As soon as “six months” became a ridiculous cliche overused by supporters of Bush’s Iraq policy, I’d hoped we’d have a moratorium on the phrase. No one should ever be able to say, “We need six more months” in relation to the war again, without being laughed at.
Too harsh? Tell you what, take a look at this timeline ThinkProgress put together last August, and notice how many times, over many years, the White House and its allies said if they could just get six more months, we’d finally see tangible, encouraging progress in Iraq. Six months would go by, and they’d ask for another. Lather, rinse, repeat.
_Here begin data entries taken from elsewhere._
(** * A task-tracking CRUD service over a document store

    Shallow embedding of [main.go]: the [Task] entity, the five echo
    handlers ([createTask], [getAllTasks], [getTaskByID], [updateTask],
    [deleteTask]) and the part of the MongoDB driver they call, followed by
    the properties of the handlers.

    The handlers are written in state-passing style over the collection
    [taskCollection]; what the process reads from its surroundings (the
    clock, the object-id generator, whether the store answers) is an [Env]
    value, and what echo hands to a handler (the path parameter and the
    bound request body) is a [Context] value. *)

From Stdlib Require Import ZArith NArith String Ascii List Lia.
From stdpp Require Import gmap strings list fin_maps.

Local Open Scope string_scope.
Local Open Scope Z_scope.

(** ** Identifiers: [primitive.ObjectID] *)

(** [type ObjectID [12]byte], kept as the 96-bit big-endian number the twelve
    bytes spell. *)
Definition ObjectID := N.

(** [primitive.NilObjectID], the zero value of the array. *)
Definition NilObjectID : ObjectID := 0%N.

(** [encoding/hex]: the value of one hex digit, either case. *)
Definition fromHexChar (c : ascii) : option N :=
  let n := N_of_ascii c in
  if ((48 <=? n) && (n <=? 57))%N then Some (n - 48)%N
  else if ((97 <=? n) && (n <=? 102))%N then Some (n - 97 + 10)%N
  else if ((65 <=? n) && (n <=? 70))%N then Some (n - 65 + 10)%N
  else None.

(** [hex.DecodeString]: two digits per byte; an odd length or a character that
    is no hex digit is an error. *)
Fixpoint hex_DecodeString (s : string) : option (list N) :=
  match s with
  | EmptyString => Some []
  | String _ EmptyString => None
  | String a (String b rest) =>
      match fromHexChar a, fromHexChar b with
      | Some x, Some y =>
          match hex_DecodeString rest with
          | Some bs => Some ((x * 16 + y)%N :: bs)
          | None => None
          end
      | _, _ => None
      end
  end.

(** The twelve bytes read as one big-endian number. *)
Definition oid_of_bytes (bs : list N) : ObjectID :=
  fold_left (fun acc b => (acc * 256 + b)%N) bs 0%N.

(** [primitive.ObjectIDFromHex]: exactly 24 hex digits. *)
Definition ObjectIDFromHex (s : string) : option ObjectID :=
  if negb (Nat.eqb (String.length s) 24) then None
  else match hex_DecodeString s with
       | Some bs => Some (oid_of_bytes bs)
       | None => None
       end.

(** ** Time *)

(** A [time.Time] instant, in nanoseconds since the Unix epoch. *)
Definition Time := Z.

(** A BSON datetime, in milliseconds since the Unix epoch. *)
Definition DateTime := Z.

(** The zero [time.Time]: January 1 of year 1, 00:00 UTC. *)
Definition zeroTime : Time := -62135596800 * 1000000000.

(** [primitive.NewDateTimeFromTime]: what the driver stores for a
    [time.Time]; the sub-millisecond part is dropped. *)
Definition NewDateTimeFromTime (t : Time) : DateTime := t / 1000000.

(** [DateTime.Time]: the instant a stored datetime decodes to. *)
Definition DateTime_Time (ms : DateTime) : Time := ms * 1000000.

(** ** The Task entity *)

Record Task := mkTask {
  ID : ObjectID;
  Title : string;
  Description : string;
  Status : string;
  CreatedAt : Time;
  UpdatedAt : Time
}.

(** Assignments to one field of a [Task]. *)
Definition set_ID (v : ObjectID) (t : Task) : Task :=
  {| ID := v; Title := Title t; Description := Description t;
     Status := Status t; CreatedAt := CreatedAt t; UpdatedAt := UpdatedAt t |}.

Definition set_Status (v : string) (t : Task) : Task :=
  {| ID := ID t; Title := Title t; Description := Description t;
     Status := v; CreatedAt := CreatedAt t; UpdatedAt := UpdatedAt t |}.

Definition set_CreatedAt (v : Time) (t : Task) : Task :=
  {| ID := ID t; Title := Title t; Description := Description t;
     Status := Status t; CreatedAt := v; UpdatedAt := UpdatedAt t |}.

Definition set_UpdatedAt (v : Time) (t : Task) : Task :=
  {| ID := ID t; Title := Title t; Description := Description t;
     Status := Status t; CreatedAt := CreatedAt t; UpdatedAt := v |}.

(** ** Stored documents *)

(** The BSON values the service writes. *)
Inductive BVal :=
| BString (s : string)
| BDateTime (ms : DateTime).

(** A document is its fields by name ([bson.M]); the collection keeps each
    document under its [_id], which is unique in a collection, so [_id] is
    the key and the document holds the remaining fields. *)
Abbreviation Doc := (gmap string BVal).
Abbreviation Collection := (gmap ObjectID (gmap string BVal)).

(** Marshalling a [Task] by its [bson] struct tags: [_id] and [description]
    carry [omitempty], so a zero id and an empty description are left out. *)
Definition marshal_id (t : Task) : option ObjectID :=
  if decide (ID t = NilObjectID) then None else Some (ID t).

Definition marshal_fields (t : Task) : Doc :=
  let d : Doc :=
    <["title" := BString (Title t)]>
    (<["status" := BString (Status t)]>
    (<["created_at" := BDateTime (NewDateTimeFromTime (CreatedAt t))]>
    (<["updated_at" := BDateTime (NewDateTimeFromTime (UpdatedAt t))]> ∅))) in
  if decide (Description t = "") then d
  else <["description" := BString (Description t)]> d.

(** Decoding one field into a Go [string] or [time.Time]: a field the
    document lacks leaves the zero value, a value of another BSON type is a
    decode error. *)
Definition decode_string (v : option BVal) : option string :=
  match v with
  | None => Some ""
  | Some (BString s) => Some s
  | Some _ => None
  end.

Definition decode_time (v : option BVal) : option Time :=
  match v with
  | None => Some zeroTime
  | Some (BDateTime ms) => Some (DateTime_Time ms)
  | Some _ => None
  end.

(** [Decode(&task)] of the document stored under [id]. *)
Definition Decode (id : ObjectID) (d : Doc) : option Task :=
  match decode_string (d !! "title"), decode_string (d !! "description"),
        decode_string (d !! "status"),
        decode_time (d !! "created_at"), decode_time (d !! "updated_at") with
  | Some ti, Some de, Some st, Some cr, Some up =>
      Some {| ID := id; Title := ti; Description := de; Status := st;
              CreatedAt := cr; UpdatedAt := up |}
  | _, _, _, _, _ => None
  end.

(** ** The surroundings of one request *)

(** What a handler reads from outside during one request: [time_Now k] is
    the wall clock at the [k]-th call of [time.Now()], [NewObjectID k] the
    [k]-th id the generator hands out, and [db_err] says whether the store
    call of this request comes back with a driver error (an unreachable or
    failing server). *)
Record Env := mkEnv {
  time_Now : nat -> Time;
  NewObjectID : nat -> ObjectID;
  db_err : bool
}.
And yet, there was Gen. David Petraeus this morning, asking for — you guessed it — six months.
Gen. David Petraeus, however, appeared on NBC this morning and rebutted the declarations of mission accomplished and said that he’ll need at least another Friedman Unit before he can make a judgment:
“We think we won’t know that we’ve reached a turning point until we’re six months past it. We have repeatedly said that there is no lights at the end of the tunnel that we’re seeing. We’re certainly not dancing in the end zone or anything like that.”
If this sounds vaguely familiar, it’s because Petraeus recommended to Congress in September that “decisions on the contentious issue of reducing the main body of the American troops in Iraq be put off for six months.” That was about five months ago.